(** A component counts for [Path.name] unless it is empty or a lone dot. *)
Definition keeps (component : string) : bool :=
  negb (String.eqb component "") && negb (String.eqb component ".").

(** [Path(path).name]: the last component that counts; [cur] is the
    component being read, [last] the last complete one. *)
Fixpoint path_name_from (s cur last : string) : string :=
  match s with
  | EmptyString => if keeps cur then cur else last
  | String c r =>
      if Ascii.eqb c "/"
      then path_name_from r "" (if keeps cur then cur else last)
      else path_name_from r (cur +:+ String c "") last
  end.

Definition path_name (path : string) : string := path_name_from path "" "".

(** The part of [s] from its last dot on, if it has a dot. *)
Fixpoint from_last_dot (s : string) : option string :=
  match s with
  | EmptyString => None
  | String c r =>
      match from_last_dot r with
      | Some t => Some t
      | None => if Ascii.eqb c "." then Some s else None
      end
  end.

(** [Path(path).suffix]: with [i = name.rfind('.')], the text [name[i:]]
    when [0 < i < len(name) - 1], and the empty string otherwise. *)
Definition path_suffix (path : string) : string :=
  match path_name path with
  | EmptyString => ""
  | String _ r =>
      match from_last_dot r with
      | Some t => if (1 <? String.length t)%nat then t else ""
      | None => ""
      end
  end.

(** The components of a path that [Path] keeps: the pieces between
    slashes, but for the empty ones and the lone dots. *)
Fixpoint path_parts_from (s cur : string) : list string :=
  match s with
  | EmptyString => if keeps cur then [cur] else []
  | String c r =>
      if Ascii.eqb c "/"
      then (if keeps cur then [cur] else []) ++ path_parts_from r ""
      else path_parts_from r (cur +:+ String c "")
  end.

Definition path_parts (path : string) : list string := path_parts_from path "".

Fixpoint leading_slashes (s : string) : nat :=
  match s with
  | String c r => if Ascii.eqb c "/" then S (leading_slashes r) else O
  | EmptyString => O
  end.

(** The root of a POSIX path: one slash when the path starts with slashes,
    two when it starts with exactly two. *)
Definition path_root (path : string) : string :=
  match leading_slashes path with
  | O => ""
  | 2%nat => "//"
  | _ => "/"
  end.

(** ['/'.join(parts)] *)
Fixpoint join_slash (parts : list string) : string :=
  match parts with
  | [] => ""
  | [p] => p
  | p :: rest => p +:+ "/" +:+ join_slash rest
  end.

(** [str(Path(path))]: the root and the components, joined with single
    slashes; the path with neither is written [.]. *)
Definition path_str (path : string) : string :=
  match path_root path +:+ join_slash (path_parts path) with
  | EmptyString => "."
  | s => s
  end.

Definition jpeg_suffixes : gset string := {[ ".jpg"; ".jpeg" ]}.
Definition tiff_suffixes : gset string := {[ ".tif"; ".tiff" ]}.

(** ** Saving *)

Section Saving.

Variable srgb_profile : bytes.

(** The keyword arguments [save_pil] builds for [image.save]. *)
Definition save_pil_kwargs (path : string) : gmap string kwarg :=
  let kwargs : gmap string kwarg := {[ "icc_profile" := KwBytes srgb_profile ]} in
  if bool_decide (lower (path_suffix path) ∈ jpeg_suffixes) then
    <[ "subsampling" := KwInt 0 ]> (<[ "quality" := KwInt 95 ]> kwargs)
  else if String.eqb (lower (path_suffix path)) ".webp" then
    <[ "quality" := KwInt 95 ]> kwargs
  else kwargs.

Definition save_pil (path : string) (image : pil_image) : M unit :=
  try_except
    (let kwargs := save_pil_kwargs path in
     call (EvImageSave image path kwargs)
          (fun E => Image_save E image path kwargs))
    (fun e => is_OSError e || is_ValueError e)
    (fun err => print_error err ;;; sys_exit 1).

Definition icc_tag : tiff_tag :=
  {| tag_code := "InterColorProfile";
     tag_dtype := BYTE;
     tag_count := length srgb_profile;
     tag_value := srgb_profile;
     tag_writeonce := false |}.

Definition save_tiff (path : string) (image : ndarray) : M unit :=
  let tag := icc_tag in
  try_except
    (call (EvTiffSave path image "rgb" (72, 72) [tag])
          (fun E => TiffWriter_save E path image "rgb" (72, 72) [tag]))
    is_OSError
    (fun err => print_error err ;;; sys_exit 1).

Definition unsupported : exn :=
  Exn ValueError "Unsupported combination of image type and extension".

(** [path = Path(path)] keeps the file and its suffix, and is printed in
    its normal form [str(path)]; the encoders get the path object, which
    the model hands over as the string it was built from. *)
Definition save_image (path : string) (image : image_repr) : M unit :=
  emit (EvTqdmWrite ("Writing image to " +:+ path_str path +:+ ".")) ;;;
  match image with
  | PilImage im => save_pil path im
  | NdArray a =>
      if bool_decide (lower (path_suffix path) ∈ tiff_suffixes)
      then save_tiff path a
      else raise unsupported
  | OtherObject _ => raise unsupported
  end.

End Saving.

(** ** The job *)

Definition cuda0 : device := {| dev_type := "cuda"; dev_index := Some 0%nat |}.
Definition cpu : device := {| dev_type := "cpu"; dev_index := None |}.

(** [set(device.type for device in devices)] *)
Definition device_types (devices : list device) : gset string :=
  list_to_set (dev_type <$> devices).

(** The two checks [stylize] runs on its device list, and the line that
    follows them. *)
Definition validate_devices (devices : list device) : M unit :=
  (if bool_decide (base.size (device_types devices) ≠ 1%nat)
   then emit (EvStdout "Devices must all be the same type.") ;;; sys_exit 1
   else ret tt) ;;;
  (if negb ((1 <=? length devices)%nat && (length devices <=? 2)%nat)
   then emit (EvStdout "Only 1 or 2 devices are supported.") ;;; sys_exit 1
   else ret tt) ;;;
  emit (EvReport (UsingDevices devices)).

====================

- **Exercise prompt**: Would you please print every record exactly as written?

- **Answer below**:
(** A component counts for [Path.name] unless it is empty or a lone dot. *)
Definition keeps (component : string) : bool :=
  negb (String.eqb component "") && negb (String.eqb component ".").

(** [Path(path).name]: the last component that counts; [cur] is the
    component being read, [last] the last complete one. *)
Fixpoint path_name_from (s cur last : string) : string :=
  match s with
  | EmptyString => if keeps cur then cur else last
  | String c r =>
      if Ascii.eqb c "/"
      then path_name_from r "" (if keeps cur then cur else last)
      else path_name_from r (cur +:+ String c "") last
  end.

Definition path_name (path : string) : string := path_name_from path "" "".

(** The part of [s] from its last dot on, if it has a dot. *)
Fixpoint from_last_dot (s : string) : option string :=
  match s with
  | EmptyString => None
  | String c r =>
      match from_last_dot r with
      | Some t => Some t
      | None => if Ascii.eqb c "." then Some s else None
      end
  end.

(** [Path(path).suffix]: with [i = name.rfind('.')], the text [name[i:]]
    when [0 < i < len(name) - 1], and the empty string otherwise. *)
Definition path_suffix (path : string) : string :=
  match path_name path with
  | EmptyString => ""
  | String _ r =>
      match from_last_dot r with
      | Some t => if (1 <? String.length t)%nat then t else ""
      | None => ""
      end
  end.

(** The components of a path that [Path] keeps: the pieces between
    slashes, but for the empty ones and the lone dots. *)
Fixpoint path_parts_from (s cur : string) : list string :=
  match s with
  | EmptyString => if keeps cur then [cur] else []
  | String c r =>
      if Ascii.eqb c "/"
      then (if keeps cur then [cur] else []) ++ path_parts_from r ""
      else path_parts_from r (cur +:+ String c "")
  end.

Definition path_parts (path : string) : list string := path_parts_from path "".

Fixpoint leading_slashes (s : string) : nat :=
  match s with
  | String c r => if Ascii.eqb c "/" then S (leading_slashes r) else O
  | EmptyString => O
  end.

(** The root of a POSIX path: one slash when the path starts with slashes,
    two when it starts with exactly two. *)
Definition path_root (path : string) : string :=
  match leading_slashes path with
  | O => ""
  | 2%nat => "//"
  | _ => "/"
  end.

(** ['/'.join(parts)] *)
Fixpoint join_slash (parts : list string) : string :=
  match parts with
  | [] => ""
  | [p] => p
  | p :: rest => p +:+ "/" +:+ join_slash rest
  end.

(** [str(Path(path))]: the root and the components, joined with single
    slashes; the path with neither is written [.]. *)
Definition path_str (path : string) : string :=
  match path_root path +:+ join_slash (path_parts path) with
  | EmptyString => "."
  | s => s
  end.

Definition jpeg_suffixes : gset string := {[ ".jpg"; ".jpeg" ]}.
Definition tiff_suffixes : gset string := {[ ".tif"; ".tiff" ]}.

(** ** Saving *)

Section Saving.

Variable srgb_profile : bytes.

(** The keyword arguments [save_pil] builds for [image.save]. *)
Definition save_pil_kwargs (path : string) : gmap string kwarg :=
  let kwargs : gmap string kwarg := {[ "icc_profile" := KwBytes srgb_profile ]} in
  if bool_decide (lower (path_suffix path) ∈ jpeg_suffixes) then
    <[ "subsampling" := KwInt 0 ]> (<[ "quality" := KwInt 95 ]> kwargs)
  else if String.eqb (lower (path_suffix path)) ".webp" then
    <[ "quality" := KwInt 95 ]> kwargs
  else kwargs.

Definition save_pil (path : string) (image : pil_image) : M unit :=
  try_except
    (let kwargs := save_pil_kwargs path in
     call (EvImageSave image path kwargs)
          (fun E => Image_save E image path kwargs))
    (fun e => is_OSError e || is_ValueError e)
    (fun err => print_error err ;;; sys_exit 1).

Definition icc_tag : tiff_tag :=
  {| tag_code := "InterColorProfile";
     tag_dtype := BYTE;
     tag_count := length srgb_profile;
     tag_value := srgb_profile;
     tag_writeonce := false |}.

Definition save_tiff (path : string) (image : ndarray) : M unit :=
  let tag := icc_tag in
  try_except
    (call (EvTiffSave path image "rgb" (72, 72) [tag])
          (fun E => TiffWriter_save E path image "rgb" (72, 72) [tag]))
    is_OSError
    (fun err => print_error err ;;; sys_exit 1).

Definition unsupported : exn :=
  Exn ValueError "Unsupported combination of image type and extension".

(** [path = Path(path)] keeps the file and its suffix, and is printed in
    its normal form [str(path)]; the encoders get the path object, which
    the model hands over as the string it was built from. *)
Definition save_image (path : string) (image : image_repr) : M unit :=
  emit (EvTqdmWrite ("Writing image to " +:+ path_str path +:+ ".")) ;;;
  match image with
  | PilImage im => save_pil path im
  | NdArray a =>
      if bool_decide (lower (path_suffix path) ∈ tiff_suffixes)
      then save_tiff path a
      else raise unsupported
  | OtherObject _ => raise unsupported
  end.

End Saving.

(** ** The job *)

Definition cuda0 : device := {| dev_type := "cuda"; dev_index := Some 0%nat |}.
Definition cpu : device := {| dev_type := "cpu"; dev_index := None |}.

(** [set(device.type for device in devices)] *)
Definition device_types (devices : list device) : gset string :=
  list_to_set (dev_type <$> devices).

(** The two checks [stylize] runs on its device list, and the line that
    follows them. *)
Definition validate_devices (devices : list device) : M unit :=
  (if bool_decide (base.size (device_types devices) ≠ 1%nat)
   then emit (EvStdout "Devices must all be the same type.") ;;; sys_exit 1
   else ret tt) ;;;
  (if negb ((1 <=? length devices)%nat && (length devices <=? 2)%nat)
   then emit (EvStdout "Only 1 or 2 devices are supported.") ;;; sys_exit 1
   else ret tt) ;;;
  emit (EvReport (UsingDevices devices)).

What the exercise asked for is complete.